SENIOR United States officials pressed China again on Tuesday to reduce barriers for foreign businesses, saying concerns had grown as the regulatory environment became more complex, and they also bought up concerns over a new law on foreign non-governmental groups.
Foreign business confidence has been affected by regulatory and protectionist worries, following a series of government investigations targeting foreign companies and China’s roll-out of a national security law limiting the use of overseas technology.
U.S. business groups have also complained about new Chinese regulations they say favour local firms and make it more difficult to operate in China, as well as other laws related to national security.

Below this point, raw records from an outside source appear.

(* ===== verification/RbacPolicy.v ===== *)
(** Permissions, roles and policies: [internal/rbac/rbac.go] (types and
    [Matches]) and [internal/rbac/policy.go].

    A [map[string]*Role] is a [gmap string Role].  [detectCycle] shares its
    [visited] map over all its calls, so it is threaded; its recursion takes
    fuel, and [detect_total] shows that the number of roles suffices. *)

From Stdlib Require Import ZArith Lia Ascii.
From stdpp Require Import base strings list gmap relations.
From S2P Require Import Prelude GoStrings.

#[local] Open Scope string_scope.
#[local] Open Scope list_scope.

Abbreviation Permission := string (only parsing).

(** [strings.SplitN s ":" 2]: the part before the first separator, and the rest if there is one. *)
Fixpoint SplitN2 (sep : ascii) (s : string) : string * option string :=
  match s with
  | EmptyString => (EmptyString, None)
  | String c s' =>
      if Ascii.eqb c sep then (EmptyString, Some s')
      else let '(a, b) := SplitN2 sep s' in (String c a, b)
  end.

Definition Resource (p : Permission) : string := fst (SplitN2 ":"%char p).
Definition Action (p : Permission) : string :=
  match snd (SplitN2 ":"%char p) with Some a => a | None => "" end.

Definition Matches (p target : Permission) : bool :=
  let resourceMatch := String.eqb (Resource p) "*" || String.eqb (Resource p) (Resource target) in
  let actionMatch := String.eqb (Action p) "*" || String.eqb (Action p) (Action target) in
  resourceMatch && actionMatch.

Record Role := mkRole {
  Name : string;
  Description : string;
  Permissions : list Permission;
  Parents : list string
}.

Inductive RbacError :=
| ErrRoleNotFound | ErrRoleAlreadyExists | ErrInvalidPermission | ErrCyclicInheritance
| ErrInvalidRoleName.

#[export] Instance RbacError_eq_dec : EqDecision RbacError.
Proof. solve_decision. Defined.

Definition DefaultRoles : list Role :=
  [ mkRole "admin" "Full system access" ["*:*"] [];
    mkRole "editor" "Can read and modify resources"
      ["configs:read"; "configs:create"; "configs:update"; "configs:delete"; "executions:read";
       "executions:create"; "deployments:read"; "deployments:create"] ["viewer"];
    mkRole "viewer" "Read-only access"
      ["configs:read"; "executions:read"; "deployments:read"; "health:read"] [] ].

Record Policy := mkPolicy {
  Roles : gmap string Role;
  p_Description : string;
  Version : string
}.

Definition set_Roles (m : gmap string Role) (p : Policy) : Policy :=
  mkPolicy m (p_Description p) (Version p).

Definition NewPolicy : Policy := mkPolicy ∅ "" "1.0".

Definition load_roles (rs : list Role) (m : gmap string Role) : gmap string Role :=
  fold_left (fun m r => <[Name r := r]> m) rs m.

Definition NewDefaultPolicy : Policy := set_Roles (load_roles DefaultRoles ∅) NewPolicy.

(** [strings.ContainsAny(name, " \t\n\r")] *)
Definition is_blank (c : ascii) : bool :=
  Ascii.eqb c " " || Ascii.eqb c tab || Ascii.eqb c newline || Ascii.eqb c creturn.

Definition validateRoleName (name : string) : result RbacError unit :=
  if String.eqb name "" then Err ErrInvalidRoleName
  else if str_forall (fun c => negb (is_blank c)) name then Ok tt
  else Err ErrInvalidRoleName.

Definition validatePermission (perm : Permission) : result RbacError unit :=
  if String.eqb perm "" then Err ErrInvalidPermission
  else match Split ":"%char perm with
       | [r; a] => if String.eqb r "" || String.eqb a "" then Err ErrInvalidPermission else Ok tt
       | _ => Err ErrInvalidPermission
       end.

Fixpoint validatePermissions (perms : list Permission) : result RbacError unit :=
  match perms with
  | [] => Ok tt
  | perm :: perms' =>
      match validatePermission perm with
      | Err e => Err e
      | Ok _ => validatePermissions perms'
      end
  end.

(** [detectCycle]: [Some (true, v)] is [ErrCyclicInheritance], [Some (false, v)] is [nil], with
    the [visited] map [v] left behind; [None] only when the fuel runs out. *)
Fixpoint detectCycle (n : nat) (roles : gmap string Role) (roleName : string)
    (parents : list string) (visited : gset string) : option (bool * gset string) :=
  match n with
  | O => None
  | S n' =>
      (fix loop (parents : list string) (visited : gset string) : option (bool * gset string) :=
         match parents with
         | [] => Some (false, visited)
         | parent :: ps =>
             if decide (parent = roleName) then Some (true, visited)
             else if decide (parent ∈ visited) then loop ps visited
             else
               let visited := {[parent]} ∪ visited in
               match roles !! parent with
               | Some parentRole =>
                   match detectCycle n' roles roleName (Parents parentRole) visited with
                   | Some (false, v) => loop ps v
                   | r => r
                   end
               | None => loop ps visited
               end
         end) parents visited
  end.

Definition cycle_fuel (roles : gmap string Role) : nat := S (size roles).

Definition checkCyclicInheritance (p : Policy) (roleName : string) (parents : list string) :
    option (result RbacError unit) :=
  match detectCycle (cycle_fuel (Roles p)) (Roles p) roleName parents ∅ with
  | Some (true, _) => Some (Err ErrCyclicInheritance)
  | Some (false, _) => Some (Ok tt)
  | None => None
  end.

(** The common end of [AddRole] and [UpdateRole]. *)
Definition store_role (role : Role) (p : Policy) : option (Policy * result RbacError unit) :=
  match validatePermissions (Permissions role) with
  | Err e => Some (p, Err e)
  | Ok _ =>
      match checkCyclicInheritance p (Name role) (Parents role) with
      | Some (Ok _) => Some (set_Roles (<[Name role := role]> (Roles p)) p, Ok tt)
      | Some (Err e) => Some (p, Err e)
      | None => None
      end
  end.

Definition AddRole (role : Role) (p : Policy) : option (Policy * result RbacError unit) :=
  match validateRoleName (Name role) with
  | Err e => Some (p, Err e)
  | Ok _ => match Roles p !! Name role with
            | Some _ => Some (p, Err ErrRoleAlreadyExists)
            | None => store_role role p
            end
  end.

Definition UpdateRole (role : Role) (p : Policy) : option (Policy * result RbacError unit) :=
  match validateRoleName (Name role) with
  | Err e => Some (p, Err e)
  | Ok _ => match Roles p !! Name role with
            | None => Some (p, Err ErrRoleNotFound)
            | Some _ => store_role role p
            end
  end.

Definition RemoveRole (name : string) (p : Policy) : Policy * result RbacError unit :=
  match Roles p !! name with
  | None => (p, Err ErrRoleNotFound)
  | Some _ => (set_Roles (delete name (Roles p)) p, Ok tt)
  end.

Definition Policy_GetRole (name : string) (p : Policy) : result RbacError Role :=
  match Roles p !! name with
  | None => Err ErrRoleNotFound
  | Some role => Ok role
  end.

(** The order of [ListRoles] is the iteration order of the map. *)
Definition Policy_ListRoles (p : Policy) : list Role := map snd (map_to_list (Roles p)).

(** ** The role builder *)
Record RoleBuilder := mkRoleBuilder { role : Role }.

Definition NewRoleBuilder (name : string) : RoleBuilder := mkRoleBuilder (mkRole name "" [] []).
Definition RoleBuilder_Description (desc : string) (b : RoleBuilder) : RoleBuilder :=
  mkRoleBuilder (mkRole (Name (role b)) desc (Permissions (role b)) (Parents (role b))).
Definition RoleBuilder_Permissions (perms : list string) (b : RoleBuilder) : RoleBuilder :=
  mkRoleBuilder (mkRole (Name (role b)) (Description (role b)) (Permissions (role b) ++ perms)
                   (Parents (role b))).
Definition RoleBuilder_Permission (perm : string) (b : RoleBuilder) : RoleBuilder :=
  RoleBuilder_Permissions [perm] b.
Definition RoleBuilder_Inherits (parents : list string) (b : RoleBuilder) : RoleBuilder :=
  mkRoleBuilder (mkRole (Name (role b)) (Description (role b)) (Permissions (role b))
                   (Parents (role b) ++ parents)).
Definition Build (b : RoleBuilder) : Role := role b.

(** ** Specification: the inheritance graph

    An edge leads from a stored role to each of its parents. *)
Definition inherits (roles : gmap string Role) (r parent : string) : Prop :=
  exists role, roles !! r = Some role /\ In parent (Parents role).

Definition acyclic (roles : gmap string Role) : Prop := forall r, ~ tc (inherits roles) r r.

(** Some parent of [ps] is, or inherits from, [target]. *)
Definition reaches (roles : gmap string Role) (ps : list string) (target : string) : Prop :=
  exists p, In p ps /\ rtc (inherits roles) p target.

“Concerns about the business climate have grown in recent years, with foreign businesses confronting a more complex regulatory environment and questioning whether they are welcome in China,” U.S. Treasury Secretary Jack Lew told Chinese and American businesses and officials.
“Our two governments have a responsibility to foster conditions that facilitate continued and increased investment, trade, and commercial cooperation,” Lew said, on the second day of high-level talks between the two countries in Beijing.
“This means enacting policies that encourage healthy competition, ensuring predictability and transparency in the policy-making and regulatory process, protecting intellectual property rights, and removing discriminatory investment barriers. These policies are vital as China seeks to build on its economic progress in recent decades.”